[Start of Attachment]
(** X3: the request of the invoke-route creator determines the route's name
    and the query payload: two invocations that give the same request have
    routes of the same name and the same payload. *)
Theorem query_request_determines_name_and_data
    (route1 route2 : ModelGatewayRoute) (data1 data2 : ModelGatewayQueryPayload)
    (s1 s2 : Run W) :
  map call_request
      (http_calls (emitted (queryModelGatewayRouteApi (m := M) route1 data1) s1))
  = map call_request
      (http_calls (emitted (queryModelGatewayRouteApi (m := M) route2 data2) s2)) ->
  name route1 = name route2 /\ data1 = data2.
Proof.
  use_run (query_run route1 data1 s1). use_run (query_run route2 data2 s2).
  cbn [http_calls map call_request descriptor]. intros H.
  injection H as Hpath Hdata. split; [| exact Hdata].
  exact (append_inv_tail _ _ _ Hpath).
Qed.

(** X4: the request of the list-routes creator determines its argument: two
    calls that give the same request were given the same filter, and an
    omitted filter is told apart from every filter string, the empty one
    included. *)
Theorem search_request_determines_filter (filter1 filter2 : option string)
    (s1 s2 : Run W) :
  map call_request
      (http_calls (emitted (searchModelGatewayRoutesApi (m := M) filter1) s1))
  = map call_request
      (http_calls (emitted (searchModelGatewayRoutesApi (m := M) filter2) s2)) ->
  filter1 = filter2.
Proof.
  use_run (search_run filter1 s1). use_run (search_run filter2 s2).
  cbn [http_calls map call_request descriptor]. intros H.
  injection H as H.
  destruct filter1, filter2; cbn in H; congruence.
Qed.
[End of Attachment]
[Start of Attachment]
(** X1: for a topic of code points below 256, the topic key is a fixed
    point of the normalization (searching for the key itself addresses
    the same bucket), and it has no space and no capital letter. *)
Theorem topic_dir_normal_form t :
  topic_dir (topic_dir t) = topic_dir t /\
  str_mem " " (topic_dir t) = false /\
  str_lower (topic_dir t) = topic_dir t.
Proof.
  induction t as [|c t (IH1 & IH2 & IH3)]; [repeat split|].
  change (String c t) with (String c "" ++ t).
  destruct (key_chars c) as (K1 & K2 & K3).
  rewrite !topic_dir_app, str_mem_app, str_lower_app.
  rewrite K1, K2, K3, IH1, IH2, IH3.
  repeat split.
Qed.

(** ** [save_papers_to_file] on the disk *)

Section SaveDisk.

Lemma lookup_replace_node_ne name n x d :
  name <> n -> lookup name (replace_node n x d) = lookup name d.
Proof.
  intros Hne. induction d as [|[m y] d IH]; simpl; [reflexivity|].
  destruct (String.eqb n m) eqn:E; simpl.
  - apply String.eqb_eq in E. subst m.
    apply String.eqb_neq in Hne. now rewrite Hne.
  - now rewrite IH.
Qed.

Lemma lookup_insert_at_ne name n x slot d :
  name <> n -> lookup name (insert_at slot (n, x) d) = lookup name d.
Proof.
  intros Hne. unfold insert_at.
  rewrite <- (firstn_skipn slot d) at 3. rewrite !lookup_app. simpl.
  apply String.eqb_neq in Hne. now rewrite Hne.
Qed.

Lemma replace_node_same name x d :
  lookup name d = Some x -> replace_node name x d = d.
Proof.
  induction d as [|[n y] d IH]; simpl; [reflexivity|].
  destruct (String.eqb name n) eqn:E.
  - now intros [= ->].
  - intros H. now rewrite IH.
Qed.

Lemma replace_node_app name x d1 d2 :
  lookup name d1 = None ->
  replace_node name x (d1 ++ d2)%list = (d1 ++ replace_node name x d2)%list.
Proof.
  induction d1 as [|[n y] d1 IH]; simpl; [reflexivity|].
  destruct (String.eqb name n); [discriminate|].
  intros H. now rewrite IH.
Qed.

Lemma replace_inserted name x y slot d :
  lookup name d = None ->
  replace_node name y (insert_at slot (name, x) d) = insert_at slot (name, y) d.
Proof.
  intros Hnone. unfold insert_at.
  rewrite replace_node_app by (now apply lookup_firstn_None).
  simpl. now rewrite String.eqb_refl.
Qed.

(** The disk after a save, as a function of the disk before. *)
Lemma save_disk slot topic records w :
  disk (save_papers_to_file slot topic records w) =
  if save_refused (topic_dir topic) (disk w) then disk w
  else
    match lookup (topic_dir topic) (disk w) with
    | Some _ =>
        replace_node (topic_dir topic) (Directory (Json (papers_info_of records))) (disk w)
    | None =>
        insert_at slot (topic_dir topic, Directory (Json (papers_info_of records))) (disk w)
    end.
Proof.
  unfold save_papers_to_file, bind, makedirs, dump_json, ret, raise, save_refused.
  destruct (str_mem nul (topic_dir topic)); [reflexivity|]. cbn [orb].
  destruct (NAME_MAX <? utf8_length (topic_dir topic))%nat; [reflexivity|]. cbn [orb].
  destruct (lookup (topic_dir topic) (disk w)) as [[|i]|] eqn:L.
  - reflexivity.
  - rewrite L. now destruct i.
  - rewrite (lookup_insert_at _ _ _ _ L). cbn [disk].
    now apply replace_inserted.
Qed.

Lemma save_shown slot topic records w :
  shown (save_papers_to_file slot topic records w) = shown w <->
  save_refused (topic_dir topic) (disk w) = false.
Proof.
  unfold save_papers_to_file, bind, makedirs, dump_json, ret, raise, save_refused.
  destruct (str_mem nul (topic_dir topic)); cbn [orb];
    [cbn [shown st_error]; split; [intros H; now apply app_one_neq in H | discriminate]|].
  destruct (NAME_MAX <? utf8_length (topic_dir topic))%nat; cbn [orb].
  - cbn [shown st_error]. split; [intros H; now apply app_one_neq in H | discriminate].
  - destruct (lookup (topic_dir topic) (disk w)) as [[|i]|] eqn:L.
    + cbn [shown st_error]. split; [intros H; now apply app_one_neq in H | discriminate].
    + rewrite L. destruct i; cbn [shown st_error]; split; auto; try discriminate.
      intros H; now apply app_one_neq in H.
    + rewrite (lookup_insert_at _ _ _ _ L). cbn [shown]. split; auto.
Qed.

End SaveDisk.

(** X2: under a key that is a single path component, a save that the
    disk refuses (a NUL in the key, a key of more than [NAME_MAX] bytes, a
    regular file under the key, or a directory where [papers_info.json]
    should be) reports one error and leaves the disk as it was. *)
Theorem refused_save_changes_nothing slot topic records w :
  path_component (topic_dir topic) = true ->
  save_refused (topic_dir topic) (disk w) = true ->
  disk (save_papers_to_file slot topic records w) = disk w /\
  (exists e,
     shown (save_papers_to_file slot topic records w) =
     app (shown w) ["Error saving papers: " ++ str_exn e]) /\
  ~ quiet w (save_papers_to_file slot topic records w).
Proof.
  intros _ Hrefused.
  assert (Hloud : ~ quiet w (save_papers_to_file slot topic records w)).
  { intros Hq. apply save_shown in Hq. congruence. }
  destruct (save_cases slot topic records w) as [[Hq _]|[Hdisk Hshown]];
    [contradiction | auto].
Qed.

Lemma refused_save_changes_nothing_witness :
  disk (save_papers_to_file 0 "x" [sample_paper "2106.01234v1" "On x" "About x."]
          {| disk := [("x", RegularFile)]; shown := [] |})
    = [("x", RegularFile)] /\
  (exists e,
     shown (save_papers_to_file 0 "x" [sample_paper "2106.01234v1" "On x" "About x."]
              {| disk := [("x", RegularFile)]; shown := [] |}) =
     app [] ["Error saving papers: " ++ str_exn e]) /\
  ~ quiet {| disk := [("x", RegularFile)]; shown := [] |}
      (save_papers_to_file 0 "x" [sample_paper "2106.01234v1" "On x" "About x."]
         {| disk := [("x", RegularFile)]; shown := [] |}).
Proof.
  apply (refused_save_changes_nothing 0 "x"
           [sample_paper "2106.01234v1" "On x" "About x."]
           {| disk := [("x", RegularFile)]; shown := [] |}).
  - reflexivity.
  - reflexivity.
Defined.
[End of Attachment]
* **PROBLEM REQUIREMENTS**
Reproduce every line in the data that has the word "Some" in it.

* **RESULT OF THIS EXERCISE**
  lookup name d = Some x -> replace_node name x d = d.
    | Some _ =>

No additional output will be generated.